Welche weiteren Impfungen sind empfehlenswert?
Grundsätzlich gibt die Ständige Impfkomission am Robert Koch-Institut die jeweils gültigen Empfehlungen heraus, darunter sind die Standardimmunisierungen bei Erwachsenen gegen Tetanus, Diphtherie alle zehn Jahre und einmalig im Erwachsenenalter bei normaler Immunisierung in der Kindheit gegen Kinderlähmung und Keuchhusten.
Wichtig ist, dass für Menschen mit Autoimmunerkrankungen unter Immunsuppression keine Altersbeschränkung für die Pneumokokkenimpfung und die Herpes-Zoster-Impfung besteht: Betroffene sollen sich auch impfen lassen, wenn sie noch jünger sind als die sonst übliche Altersgrenze von 60 beziehungsweise 50 Jahren.
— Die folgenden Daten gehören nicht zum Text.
(** * ipcalc: IPv4 address and subnet arithmetic

    A shallow embedding of the Go package [ipcalc] (files [ipcalc.go] and
    [main.go]) and the properties of its specification.

    Go's [uint32] is modelled as [Z] with the wrap-around of every
    operation that can leave the range written out; the two-valued returns
    [(value, error)] are pairs whose second component is [None] for [nil]. *)

From Stdlib Require Import ZArith Zbitwise List String Ascii Bool Lia.
Import ListNotations.
Local Open Scope Z_scope.

(** ** 32-bit unsigned integers *)

Module U32.

Definition modulus : Z := 2 ^ 32.

Definition in_range (x : Z) : Prop := 0 <= x < modulus.

Definition wrap (x : Z) : Z := x mod modulus.

(** [a + b], [a - b] on [uint32]. *)
Definition add (a b : Z) : Z := wrap (a + b).
Definition sub (a b : Z) : Z := wrap (a - b).

(** [a << n] and [a >> n] on [uint32]; a shift count of 32 or more
    yields 0, as in Go. *)
Definition shl (a n : Z) : Z := wrap (Z.shiftl a n).
Definition shr (a n : Z) : Z := Z.shiftr a n.

(** [^a] on [uint32]: exclusive or with the all-ones word. *)
Definition not (a : Z) : Z := Z.lxor a (modulus - 1).

(** [uint8(a)]. *)
Definition to_uint8 (a : Z) : Z := a mod 256.

End U32.

(** [TwoFiveFive = 255.255.255.255] *)
Definition TwoFiveFive : Z := 4294967295.

(** Go's [error] values are built from their message with [errors.New]. *)
Definition error : Type := string.

(** ** The Host/Mask variant: derived addresses by arithmetic *)

Module HostMask.

Record Ipv4 : Type := mkIpv4 { Host : Z; Mask : Z }.

(** [func (i *Ipv4) Network() uint32] *)
Definition Network (i : Ipv4) : Z :=
  U32.sub (U32.add (Mask i) (Host i)) (Z.lor (Mask i) (Host i)).

(** [func (i *Ipv4) Broadcast() uint32] *)
Definition Broadcast (i : Ipv4) : Z :=
  U32.add (U32.sub TwoFiveFive (Mask i)) (Network i).

(** [func IsInNet(n1 Ipv4, n2 Ipv4) bool] *)
Definition IsInNet (n1 n2 : Ipv4) : bool :=
  if (Host n1 >=? Host n2) && (Broadcast n1 <=? Broadcast n2)
  then true else false.

Definition setMask (i : Ipv4) (m : Z) : Ipv4 := mkIpv4 (Host i) m.

Definition Ipv4_eqb (a b : Ipv4) : bool :=
  (Host a =? Host b) && (Mask a =? Mask b).

(** The two loops of [Subnet], as in the Addr/Mask variant below. *)
Fixpoint candidateLoop (iters : nat) (bits : Z) (sharedBits : Z) (lo : Ipv4)
  : Ipv4 :=
  match iters with
  | O => lo
  | S iters' =>
      if U32.shr sharedBits bits =? 0
      then setMask lo (U32.sub TwoFiveFive (U32.sub (U32.shl 1 bits) 1))
      else candidateLoop iters' (bits + 1) sharedBits lo
  end.

Fixpoint alignLoop (fuel : nat) (lo : Ipv4) : option Ipv4 :=
  match fuel with
  | O => None
  | S fuel' =>
      if Network lo =? Host lo then Some lo
      else alignLoop fuel'
             (setMask lo (U32.add (U32.shl 1 31) (U32.shr (Mask lo) 1)))
  end.

(** [func Subnet(start uint32, stop uint32) ([]Ipv4, error)] *)
Fixpoint Subnet_fuel (loopFuel depth : nat) (start stop : Z)
  : option (list Ipv4 * option error) :=
  match depth with
  | O => None
  | S depth' =>
      if start =? stop then Some ([mkIpv4 start TwoFiveFive], None)
      else if start >? stop
      then Some ([], Some "Argument order is backwards"%string)
      else
        let lo := mkIpv4 start 0 in
        let sharedBits := Z.lxor start stop in
        let lo := candidateLoop 33 0 sharedBits lo in
        match alignLoop loopFuel lo with
        | None => None
        | Some lo =>
            let res := [lo] in
            if Broadcast lo =? stop then Some (res, None)
            else if Broadcast lo >? stop
            then Some (res, Some "Internal Error"%string)
            else
              match
                Subnet_fuel loopFuel depth' (U32.add (Broadcast lo) 1) stop
              with
              | None => None
              | Some (next, Some err) => Some (res, Some err)
              | Some (next, None) => Some (res ++ next, None)
              end
        end
  end.

(** [func Overlap(n1 Ipv4, n2 Ipv4) []Ipv4] *)
Definition orderPair (n1 n2 : Ipv4) : (Ipv4 * Ipv4) + list Ipv4 :=
  if Host n1 <? Host n2 then inl (n1, n2)
  else if Host n1 >? Host n2 then inl (n2, n1)
  else
    if Mask n1 >? Mask n2 then inl (n1, n2)
    else if Mask n1 <? Mask n2 then inl (n2, n1)
    else if Ipv4_eqb n1 n2 then inr [n1]
    else inl (mkIpv4 0 0, mkIpv4 0 0).

Definition Overlap_fuel (loopFuel depth : nat) (n1 n2 : Ipv4)
  : option (list Ipv4) :=
  match orderPair n1 n2 with
  | inr early => Some early
  | inl (lo, hi) =>
      let start := Host hi in
      let stop :=
        if Broadcast lo <? Broadcast hi then Broadcast lo else Broadcast hi in
      if (stop <? start) || (start >? Broadcast lo) then Some []
      else
        match Subnet_fuel loopFuel depth start stop with
        | None => None
        | Some (res, Some _) => Some []
        | Some (res, None) => Some res
        end
  end.

End HostMask.

(** ** The variant of [main.go]: network and broadcast cached in fields *)

Module Cached.

Record Ipv4 : Type :=
  mkIpv4 { Host : Z; Mask : Z; Network : Z; Broadcast : Z }.

(** [func (i *Ipv4) setNetwork()] *)
Definition setNetwork (i : Ipv4) : Ipv4 :=
  mkIpv4 (Host i) (Mask i)
         (U32.sub (U32.add (Mask i) (Host i)) (Z.lor (Mask i) (Host i)))
         (Broadcast i).

(** [func (i *Ipv4) setBroadcast()] *)
Definition setBroadcast (i : Ipv4) : Ipv4 :=
  mkIpv4 (Host i) (Mask i) (Network i)
         (U32.add (U32.sub TwoFiveFive (Mask i)) (Network i)).

End Cached.

(** ** The Addr/Mask variant: derived addresses by bit operations *)

Record Ipv4 : Type := mkIpv4 { Addr : Z; Mask : Z }.

Definition setMask (i : Ipv4) (m : Z) : Ipv4 := mkIpv4 (Addr i) m.

(** [func (i *Ipv4) Network() uint32] *)
Definition Network (i : Ipv4) : Z := Z.land (Mask i) (Addr i).

(** [func (i *Ipv4) Broadcast() uint32] *)
Definition Broadcast (i : Ipv4) : Z := Z.lor (U32.not (Mask i)) (Addr i).

(** [func (i *Ipv4) IsIn(n Ipv4) bool] *)
Definition IsIn (i n : Ipv4) : bool :=
  if (Addr i >=? Addr n) && (Mask i <=? Mask n) then true else false.

(** [func (i *Ipv4) IsContiguous() bool]: the loop over the bit index [n],
    with the flag [f], run for the [iters] indices that remain. *)
Fixpoint contiguousLoop (iters : nat) (n : Z) (f : bool) (mask : Z) : bool :=
  match iters with
  | O => true
  | S iters' =>
      let b := Z.land mask (U32.shl 1 n) in
      let f := if negb (b =? 0) then true else f in
      if f && (b =? 0) then false
      else contiguousLoop iters' (n + 1) f mask
  end.

Definition IsContiguous (i : Ipv4) : bool :=
  contiguousLoop 32 0 false (Mask i).

Definition Ipv4_eqb (a b : Ipv4) : bool :=
  (Addr a =? Addr b) && (Mask a =? Mask b).

(** *** Summarising a range: [Subnet] *)

(** The loop [for bits := uint(0); bits <= 32; bits++] that sets the
    candidate mask at the first [bits] with [sharedBits>>bits == 0]. *)
Fixpoint candidateLoop (iters : nat) (bits : Z) (sharedBits : Z) (lo : Ipv4)
  : Ipv4 :=
  match iters with
  | O => lo
  | S iters' =>
      if U32.shr sharedBits bits =? 0
      then setMask lo (U32.sub TwoFiveFive (U32.sub (U32.shl 1 bits) 1))
      else candidateLoop iters' (bits + 1) sharedBits lo
  end.

(** One update of the alignment loop: [uint32(1)<<31 + lo.Mask>>1]. *)
Definition nextMask (m : Z) : Z := U32.add (U32.shl 1 31) (U32.shr m 1).

(** The unbounded loop [for { if lo.Network() == lo.Addr { break } ... }];
    [fuel] bounds the number of times its test is evaluated, and [None]
    means the bound was reached. *)
Fixpoint alignLoop (fuel : nat) (lo : Ipv4) : option Ipv4 :=
  match fuel with
  | O => None
  | S fuel' =>
      if Network lo =? Addr lo then Some lo
      else alignLoop fuel' (setMask lo (nextMask (Mask lo)))
  end.

(** [func Subnet(start uint32, stop uint32) ([]Ipv4, error)].
    [depth] bounds the nesting of the self-recursion and [loopFuel] the
    alignment loop of each call; [None] means one of the bounds was hit. *)
Fixpoint Subnet_fuel (loopFuel depth : nat) (start stop : Z)
  : option (list Ipv4 * option error) :=
  match depth with
  | O => None
  | S depth' =>
      if start =? stop then Some ([mkIpv4 start TwoFiveFive], None)
      else if start >? stop
      then Some ([], Some "Argument order is backwards"%string)
      else
        let lo := mkIpv4 start 0 in
        let sharedBits := Z.lxor start stop in
        let lo := candidateLoop 33 0 sharedBits lo in
        match alignLoop loopFuel lo with
        | None => None
        | Some lo =>
            let res := [lo] in
            if Broadcast lo =? stop then Some (res, None)
            else if Broadcast lo >? stop
            then Some (res, Some "Internal Error"%string)
            else
              match Subnet_fuel loopFuel depth' (U32.add (Broadcast lo) 1) stop with
              | None => None
              | Some (next, Some err) => Some (res, Some err)
              | Some (next, None) => Some (res ++ next, None)
              end
        end
  end.

(** The bounds that are shown below to be enough for every input. *)
Definition Subnet (start stop : Z) : option (list Ipv4 * option error) :=
  Subnet_fuel 33 33 start stop.

(** [func Overlap(n1 Ipv4, n2 Ipv4) []Ipv4], over a run of [Subnet].
    [orderPair] is the [switch] that fills [lo] and [hi], or returns early
    with [n1] alone. *)
Definition orderPair (n1 n2 : Ipv4) : (Ipv4 * Ipv4) + list Ipv4 :=
  if Addr n1 <? Addr n2 then inl (n1, n2)
  else if Addr n1 >? Addr n2 then inl (n2, n1)
  else
    if Mask n1 >? Mask n2 then inl (n1, n2)
    else if Mask n1 <? Mask n2 then inl (n2, n1)
    else if Ipv4_eqb n1 n2 then inr [n1]
    else inl (mkIpv4 0 0, mkIpv4 0 0).

Definition Overlap_fuel (loopFuel depth : nat) (n1 n2 : Ipv4)
  : option (list Ipv4) :=
  match orderPair n1 n2 with
  | inr early => Some early
  | inl (lo, hi) =>
      let start := Addr hi in
      let stop :=
        if Broadcast lo <? Broadcast hi then Broadcast lo else Broadcast hi in
      if (stop <? start) || (start >? Broadcast lo) then Some []
      else
        match Subnet_fuel loopFuel depth start stop with
        | None => None
        | Some (res, Some _) => Some []
        | Some (res, None) => Some res
        end
  end.

Definition Overlap (n1 n2 : Ipv4) : option (list Ipv4) :=
  Overlap_fuel 33 33 n1 n2.

(** ** Text conversion *)

(** The functions of Go's standard library that the package calls.
    [strings.Split] is only ever called with a one-byte separator. *)
Fixpoint Split (s : string) (sep : ascii) : list string :=
  match s with
  | EmptyString => [EmptyString]
  | String c s' =>
      if Ascii.eqb c sep then EmptyString :: Split s' sep
      else match Split s' sep with
           | piece :: rest => String c piece :: rest
           | [] => [String c EmptyString]
           end
  end.

Definition digitValue (c : ascii) : option Z :=
  let n := Z.of_N (N_of_ascii c) in
  if (48 <=? n) && (n <=? 57) then Some (n - 48) else None.

Fixpoint parseDigits (s : string) (acc : Z) : option Z :=
  match s with
  | EmptyString => Some acc
  | String c s' =>
      match digitValue c with
      | Some d => parseDigits s' (10 * acc + d)
      | None => None
      end
  end.

(** [strconv.Atoi]: an optional sign, then one or more decimal digits,
    the value within the 64-bit [int]. *)
Definition Atoi (s : string) : option Z :=
  let '(neg, ds) :=
    match s with
    | String "-"%char r => (true, r)
    | String "+"%char r => (false, r)
    | _ => (false, s)
    end in
  match ds with
  | EmptyString => None
  | _ =>
      match parseDigits ds 0 with
      | Some n =>
          let v := if neg then - n else n in
          if (- 2 ^ 63 <=? v) && (v <=? 2 ^ 63 - 1) then Some v else None
      | None => None
      end
  end.

Fixpoint digitsOf (fuel : nat) (n : Z) (acc : string) : string :=
  match fuel with
  | O => acc
  | S fuel' =>
      let acc' := String (ascii_of_N (Z.to_N (48 + n mod 10))) acc in
      if n / 10 =? 0 then acc' else digitsOf fuel' (n / 10) acc'
  end.

(** [strconv.Itoa], for the 64-bit [int] (at most 19 digits). *)
Definition Itoa (n : Z) : string :=
  if n <? 0 then String "-"%char (digitsOf 19 (- n) EmptyString)
  else digitsOf 19 n EmptyString.

(** [func addrToString(a uint32) string] *)
Definition addrToString (a : Z) : string :=
  let w0 := Itoa (U32.to_uint8 (U32.shr a 24)) in
  let w1 := Itoa (U32.to_uint8 (U32.shr a 16)) in
  let w2 := Itoa (U32.to_uint8 (U32.shr a 8)) in
  let w3 := Itoa (U32.to_uint8 a) in
  (w0 ++ "." ++ w1 ++ "." ++ w2 ++ "." ++ w3)%string.

(** [func maskToString(m uint32) string]: the loop [for i := 0; i < 32; i++]. *)
Fixpoint maskToStringLoop (iters : nat) (i : Z) (m : Z) : string :=
  match iters with
  | O => "0"%string
  | S iters' =>
      if m =? TwoFiveFive then Itoa (32 - i)
      else maskToStringLoop iters' (i + 1) (nextMask m)
  end.

Definition maskToString (m : Z) : string := maskToStringLoop 32 0 m.

(** [func (i *Ipv4) ToCidr() (string, error)] *)
Definition ToCidr (i : Ipv4) : string * option error :=
  let h := addrToString (Addr i) in
  if negb (IsContiguous i)
  then (h, Some "Cannot represent discontiguous subnet mask in CIDR notation"%string)
  else
    let m := maskToString (Mask i) in
    ((h ++ "/" ++ m)%string, None).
Anmerkung der Redaktion: Für Betroffene unter 50 ist eine Herpes-Zoster-Impfung aus rheumatologischer Sicht durchaus empfehlenswert, da Herpes Zoster zum Beispiel bei RA-Patienten unter Therapie mit JAK-Inhibitoren häufig beobachtet wird. Es liegen allerdings noch keine offiziellen Empfehlungen dazu vor. Daher ist die Kostenübernahme unklar.